The world we know today relies on millions of people getting up at sundown to go put in a shift on the highway, at the factory, or in the hospital. But the human body was not designed for nocturnal living. Scientists writing in the journal Occupational & Environmental Medicine say working nights could even prevent our bodies from healing damaged DNA.

It’s not as though anybody’s arguing that working in the dark and sleeping during the day is good for us. Previous studies have linked night work and rotating shifts to increased risks for heart disease, diabetes, weight gain, and car accidents. In 2007, the World Health Organization declared night work “probably or possibly carcinogenic.”

So while we know that flipping our natural sleep/wake schedule on its head can be harmful, we don’t completely know why. Some scientists, including the authors of the current paper, think hormones have something to do with it. They’ve been exploring the physiological effects of shift work on the body for years.

For one previous study, they measured workers’ levels of 8-OH-dG, which is a chemical byproduct of the DNA repair process. (All day long, we bruise and ding our DNA. At night, it should fix itself.) They found that people who slept at night had higher levels of 8-OH-dG in their urine than day sleepers, which suggests that their bodies were healing more damage.

The researchers wondered if the differing 8-OH-dG levels could be somehow related to the hormone melatonin, which helps regulate our body clocks.

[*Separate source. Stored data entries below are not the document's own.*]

(** X1. Whatever its parameters, [zipFunction] makes exactly one call
    among [cpFile], [zipZisi] and [zipEsbuild]: the copy when the extension
    is [.zip], and otherwise one of the two engines, with the arguments
    built from the parameters and the configuration ([{}] when there is
    none). It never calls the source lister. (The probe of the entry file,
    which [getDefaultBundler] runs when no bundler is pinned, is a read; it
    is not one of the calls counted.) *)
Theorem zipFunction_exactly_one_call p st :
  let config := default emptyConfig (zp_config p) in
  exists ev,
    trace (fst (zipFunction p st)) = (trace st ++ [ev])%list /\
    (forall a, ev <> EvSrcFiles a) /\
    (zp_extension p = ".zip" /\
       ev = EvCpFile (zp_srcPath p) (join (zp_destFolder p) (zp_filename p))
     \/ zp_extension p <> ".zip" /\ ev = EvZipZisi (zisiArgs p config)
     \/ zp_extension p <> ".zip" /\ ev = EvZipEsbuild (esbuildArgs p config)).
Proof.
  intros config.
  destruct (zipFunction_single_event p st) as (ev & Htrace & Hcases).
  exists ev. split; [exact Htrace |]. split; [| exact Hcases].
  intros a Hev.
  destruct Hcases as [[_ E] | [[_ E] | [_ E]]]; rewrite E in Hev; discriminate.
Qed.

(** X2. The exported [zipWithFunctionWithFallback] makes one call among
    [cpFile], [zipZisi] and [zipEsbuild], or two; it makes two only when
    the configuration names the composite strategy and the first attempt
    (with the delegated engine selected) threw. It never calls the source
    lister. (Probes of the entry file are reads and are not counted.) *)
Theorem fallback_at_most_two_calls p st :
  let config := default emptyConfig (zp_config p) in
  exists evs,
    trace (fst (zipWithFunctionWithFallback p st)) = (trace st ++ evs)%list /\
    Forall (fun ev => forall a, ev <> EvSrcFiles a) evs /\
    (length evs = 1 \/
     length evs = 2 /\
     nodeBundler config = Some JS_BUNDLER_ESBUILD_ZISI /\
     exists e,
       snd (zipFunction
              (withConfig p (withNodeBundler config JS_BUNDLER_ESBUILD)) st)
       = Throw e).
Proof.
  intros config.
  assert (Hnot : forall q ev,
    (zp_extension q = ".zip" /\
       ev = EvCpFile (zp_srcPath q) (join (zp_destFolder q) (zp_filename q))
     \/ zp_extension q <> ".zip" /\
        ev = EvZipZisi (zisiArgs q (default emptyConfig (zp_config q)))
     \/ zp_extension q <> ".zip" /\
        ev = EvZipEsbuild (esbuildArgs q (default emptyConfig (zp_config q)))) ->
    forall a, ev <> EvSrcFiles a).
  { intros q ev [[_ E] | [[_ E] | [_ E]]] a Hev; rewrite E in Hev; discriminate. }
  destruct (decide (nodeBundler config = Some JS_BUNDLER_ESBUILD_ZISI))
    as [Hcomposite | Hsingle].
  - rewrite fallback_composite by exact Hcomposite. fold config.
    destruct (zipFunction_single_event
                (withConfig p (withNodeBundler config JS_BUNDLER_ESBUILD)) st)
      as (ev1 & Htrace1 & Hcases1).
    destruct (zipFunction _ st) as [st1 [data | e1]] eqn:Hfirst; simpl in Htrace1.
    + exists [ev1]. split; [exact Htrace1 |].
      split; [constructor; [eapply Hnot; exact Hcases1 | constructor] |].
      left; reflexivity.
    + destruct (zipFunction_single_event
                  (withConfig p (withNodeBundler config JS_BUNDLER_ZISI)) st1)
        as (ev2 & Htrace2 & Hcases2).
      exists [ev1; ev2]. split.
      { destruct (zipFunction _ st1) as [st2 [data | e2]]; simpl in *;
          rewrite Htrace2, Htrace1, <- app_assoc; reflexivity. }
      split.
      { constructor; [eapply Hnot; exact Hcases1 |].
        constructor; [eapply Hnot; exact Hcases2 | constructor]. }
      right. split; [reflexivity |]. split; [exact Hcomposite |].
      exists e1. reflexivity.
  - rewrite fallback_not_composite by exact Hsingle. fold config.
    destruct (zipFunction_single_event (withConfig p config) st)
      as (ev & Htrace & Hcases).
    exists [ev]. split; [exact Htrace |].
    split; [constructor; [eapply Hnot; exact Hcases | constructor] |].
    left; reflexivity.
Qed.

(** X3. A pinned bundler name that is neither the Graph Builder's nor the
    composite one (the delegated engine's name, or any name the code does
    not know) sends a function that is not pre-archived to [zipEsbuild],
    once, with the configuration as it is; the outcome is returned as it
    is. *)
Theorem other_bundler_names_go_to_esbuild p b st fs' outcome :
  nodeBundler (default emptyConfig (zp_config p)) = Some b ->
  b <> EmptyString ->
  b <> JS_BUNDLER_ZISI ->
  b <> JS_BUNDLER_ESBUILD_ZISI ->
  zp_extension p <> ".zip" ->
  let config := default emptyConfig (zp_config p) in
  zipEsbuild (esbuildArgs p config) (files st) = (fs', outcome) ->
  zipWithFunctionWithFallback p st =
    ({| files := fs';
        trace := trace st ++ [EvZipEsbuild (esbuildArgs p config)] |},
     outcome).
Proof.
  intros Hpinned Hne Hzisi Hcomposite Hext config Hcall.
  transitivity (external (EvZipEsbuild (esbuildArgs p config))
                  (zipEsbuild (esbuildArgs p config)) st).
  - rewrite fallback_not_composite by (rewrite Hpinned; congruence).
    rewrite (zipFunction_engine _ b); [| now apply zipBundler_pinned | exact Hext].
    destruct (String.eqb_spec b JS_BUNDLER_ZISI) as [E | _]; [contradiction |].
    reflexivity.
  - unfold external. rewrite Hcall. reflexivity.
Qed.

(** X4. After a failed delegated engine and a successful Graph Builder, the
    result always has a [bundlerErrors] entry: it holds the [errors] of the
    first failure ([undefined] when that error has none) and replaces an
    entry of that name in the retry's result; every other entry of the
    retry's result is kept. *)
Theorem degraded_success_sets_bundlerErrors p st fs1 e1 fs2 data :
  nodeBundler (default emptyConfig (zp_config p)) = Some JS_BUNDLER_ESBUILD_ZISI ->
  zp_extension p <> ".zip" ->
  let config := default emptyConfig (zp_config p) in
  zipEsbuild (esbuildArgs p (withNodeBundler config JS_BUNDLER_ESBUILD)) (files st)
    = (fs1, Throw e1) ->
  zipZisi (zisiArgs p (withNodeBundler config JS_BUNDLER_ZISI)) fs1
    = (fs2, Ok data) ->
  exists result,
    snd (zipWithFunctionWithFallback p st) = Ok result /\
    result !! "bundlerErrors" = Some (errors e1) /\
    (forall k, k <> "bundlerErrors" -> result !! k = data !! k).
Proof.
  intros Hcomposite Hext config Hprimary Hretry.
  rewrite fallback_composite by exact Hcomposite. fold config.
  rewrite attempt_esbuild by exact Hext. unfold external at 1.
  rewrite Hprimary.
  rewrite attempt_zisi by exact Hext. unfold external. simpl.
  rewrite Hretry. simpl.
  eexists. split; [reflexivity |]. split.
  - apply lookup_insert_eq.
  - intros k Hk. now apply lookup_insert_ne.
Qed.

(** X5. A pre-archived function whose source cannot be read: the copy is
    attempted once, or twice under the composite strategy (the retry is
    another copy), no engine is called, the file system is left as it was
    and the call throws. *)
Theorem unreadable_archive_is_not_packaged p st :
  zp_extension p = ".zip" ->
  files st !! zp_srcPath p = None ->
  let copy := EvCpFile (zp_srcPath p) (join (zp_destFolder p) (zp_filename p)) in
  exists e,
    zipWithFunctionWithFallback p st =
      ({| files := files st;
          trace :=
            trace st ++
              (if decide (nodeBundler (default emptyConfig (zp_config p))
                          = Some JS_BUNDLER_ESBUILD_ZISI)
               then [copy; copy] else [copy]) |},
       Throw e).
Proof.
  intros Hzip Hsrc copy.
  destruct (decide _) as [Hcomposite | Hsingle].
  - rewrite fallback_composite by exact Hcomposite.
    rewrite zipFunction_zip_run by exact Hzip. simpl. rewrite Hsrc.
    rewrite zipFunction_zip_run by exact Hzip. simpl. rewrite Hsrc.
    eexists. rewrite <- app_assoc. reflexivity.
  - rewrite fallback_not_composite by exact Hsingle.
    rewrite zipFunction_zip_run by exact Hzip. simpl. rewrite Hsrc.
    eexists. reflexivity.
Qed.

(** X6. The result for a pre-archived function whose source can be read
    has exactly two entries, [config] and [path]. The [config] entry is the
    caller's configuration ([{}] when there is none), except under the
    composite strategy, where it is that configuration with [nodeBundler]
    replaced by the delegated engine's name. *)
Theorem prearchived_result_entries p st bytes :
  zp_extension p = ".zip" ->
  files st !! zp_srcPath p = Some bytes ->
  let config := default emptyConfig (zp_config p) in
  snd (zipWithFunctionWithFallback p st) =
    Ok {[ "config" :=
            JsConfig (if decide (nodeBundler config = Some JS_BUNDLER_ESBUILD_ZISI)
                      then withNodeBundler config JS_BUNDLER_ESBUILD
                      else config);
          "path" := JsString (join (zp_destFolder p) (zp_filename p)) ]}.
Proof.
  intros Hzip Hsrc config.
  destruct (decide _) as [Hcomposite | Hsingle].
  - rewrite fallback_composite by exact Hcomposite.
    rewrite zipFunction_zip_run by exact Hzip. simpl. rewrite Hsrc. reflexivity.
  - rewrite fallback_not_composite by exact Hsingle.
    rewrite zipFunction_zip_run by exact Hzip. simpl. rewrite Hsrc. reflexivity.
Qed.
(** X14.  A request that is answered without a header section (a request
    line without a protocol version, or with the version [HTTP/0.9], or
    with a version the library refuses) gets no status line and no
    header, the three CORS headers included: the override makes no
    difference there.  When such a request reaches [do_GET] or [do_HEAD],
    what is written is the body alone. *)
Theorem versionless_request_gets_body_only (L : inherited) (directory : pystr)
    (c : connection) :
  answered_with_headers L (sent c) = false →
  writes (handle L MyHTTPRequestHandler directory c)
  = writes (handle L (SimpleHTTPRequestHandler L) directory c)
  ∧ (reaches_method L (sent c) = true →
     writes (handle L MyHTTPRequestHandler directory c)
     = body_only L directory (sent c)).
Proof.
  intros Ha. split.
  - destruct (handle_shape L directory c) as (code & message & others & body & H).
    destruct (H _ _ _ MyHTTPRequestHandler_adds) as [_ Hmy].
    destruct (H _ _ _ (SimpleHTTPRequestHandler_adds L)) as [_ Hbase].
    rewrite Ha in Hmy, Hbase. by rewrite Hmy, Hbase.
  - intros Hr.
    rewrite (handle_method _ _ _ _ MyHTTPRequestHandler_adds) by exact Hr.
    rewrite Ha. unfold body_only.
    destruct (static_answer L directory (sent c));
      cbn zeta; cbn [writes omap list_omap app]; fold writes;
      by rewrite writes_Write.
Qed.

Lemma versionless_request_gets_body_only_witness :
  writes (handle sample_library MyHTTPRequestHandler (py "/srv")
            (get_simple (py "/index.html")))
  = [py "<html"].
Proof.
  rewrite (proj2 (versionless_request_gets_body_only sample_library (py "/srv")
                    (get_simple (py "/index.html")) eq_refl) eq_refl).
  reflexivity.
Defined.



(** X16.  When another program holds port 8000, the script stops at the
    constructor: the [OSError] of [bind] leaves [start_server] uncaught,
    nothing is printed, no server object exists and no connection is
    served; only the working directory has changed. *)
Theorem busy_port_aborts_startup (L : inherited) (script_dir : pystr)
    (s : schedule) (p : process) :
  PORT ∈ ports_in_use p →
  run_script L script_dir s p
  = (Raised (OSError 98 (py "Address already in use")), None,
     {| cwd := script_dir; console := console p;
        ports_in_use := ports_in_use p; exchanges := exchanges p |}).
Proof.
  intros Hbusy. unfold run_script, start_server.
  by rewrite new_server_busy.
Qed.

Lemma busy_port_aborts_startup_witness :
  run_script sample_library (py "/srv") (Serve [Sigint]) crowded_process
  = (Raised (OSError 98 (py "Address already in use")), None,
     {| cwd := py "/srv"; console := [];
        ports_in_use := {[ 8000%Z ]}; exchanges := [] |}).
Proof.
  apply (busy_port_aborts_startup sample_library (py "/srv") (Serve [Sigint])
           crowded_process).
  unfold crowded_process, PORT. cbn [ports_in_use].
  by apply elem_of_singleton_2.
Defined.




End DevServerMore.
(** * reel_generator: the Gemini facade of [src/ai/gemini_util.py]

    A shallow embedding of the [Gemini] class: its constructor, the two
    completion methods, [describe_video] and the two text representations,
    together with the part of the Python run time they rest on (strings as
    sequences of code points, exceptions with their class ancestry,
    [base64.b64encode], the root logger, the file system and the wrapped
    [ChatGoogleGenerativeAI] client). *)

From Stdlib Require Import List Strings.String Strings.Ascii Strings.Byte NArith ZArith Bool Lia.
Import ListNotations.

Set Warnings "-register-all".

(* ===================================================================== *)
(** ** Python strings and bytes                                            *)
(* ===================================================================== *)

(** A Python [str] is a sequence of Unicode code points and [len] counts
    code points; a [bytes] object is a sequence of octets. *)
Definition codepoint := N.
Definition str := list codepoint.
Definition bytes := list byte.

(** A source literal, read one character per code point. *)
Definition lit (s : string) : str :=
  map N_of_ascii (list_ascii_of_string s).

(** [s * n] on strings. *)
Fixpoint str_mul (s : str) (n : nat) : str :=
  match n with
  | O => []
  | S k => s ++ str_mul s k
  end.

(** [s.startswith(p)]. *)
Fixpoint startswith (s p : str) : bool :=
  match p, s with
  | [], _ => true
  | _ :: _, [] => false
  | c :: p', d :: s' => N.eqb c d && startswith s' p'
  end.

(** [sub in s]: the substring test of Python's [in] operator. *)
Fixpoint str_in (sub s : str) : bool :=
  startswith s sub ||
  match s with
  | [] => false
  | _ :: s' => str_in sub s'
  end.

They went back to the archived urine from the first study and identified 50 workers whose melatonin levels differed drastically between night-sleeping and day-sleeping days. They then tested those workers’ samples for 8-OH-dG.

The difference between the two sleeping periods was dramatic. During sleep on the day before working a night shift, workers produced only 20 percent as much 8-OH-dG as they did when sleeping at night.

"This likely reflects a reduced capacity to repair oxidative DNA damage due to insufficient levels of melatonin,” the authors write, “and may result in cells harbouring higher levels of DNA damage."

DNA damage is considered one of the most fundamental causes of cancer.

Lead author Parveen Bhatti says it’s possible that taking melatonin supplements could help, but it’s still too soon to tell. This was a very small study, the participants were all white, and the researchers didn't control for lifestyle-related variables like what the workers ate.

“In the meantime,” Bhatti told Mental Floss, “shift workers should remain vigilant about following current health guidelines, such as not smoking, eating a balanced diet and getting plenty of sleep and exercise.”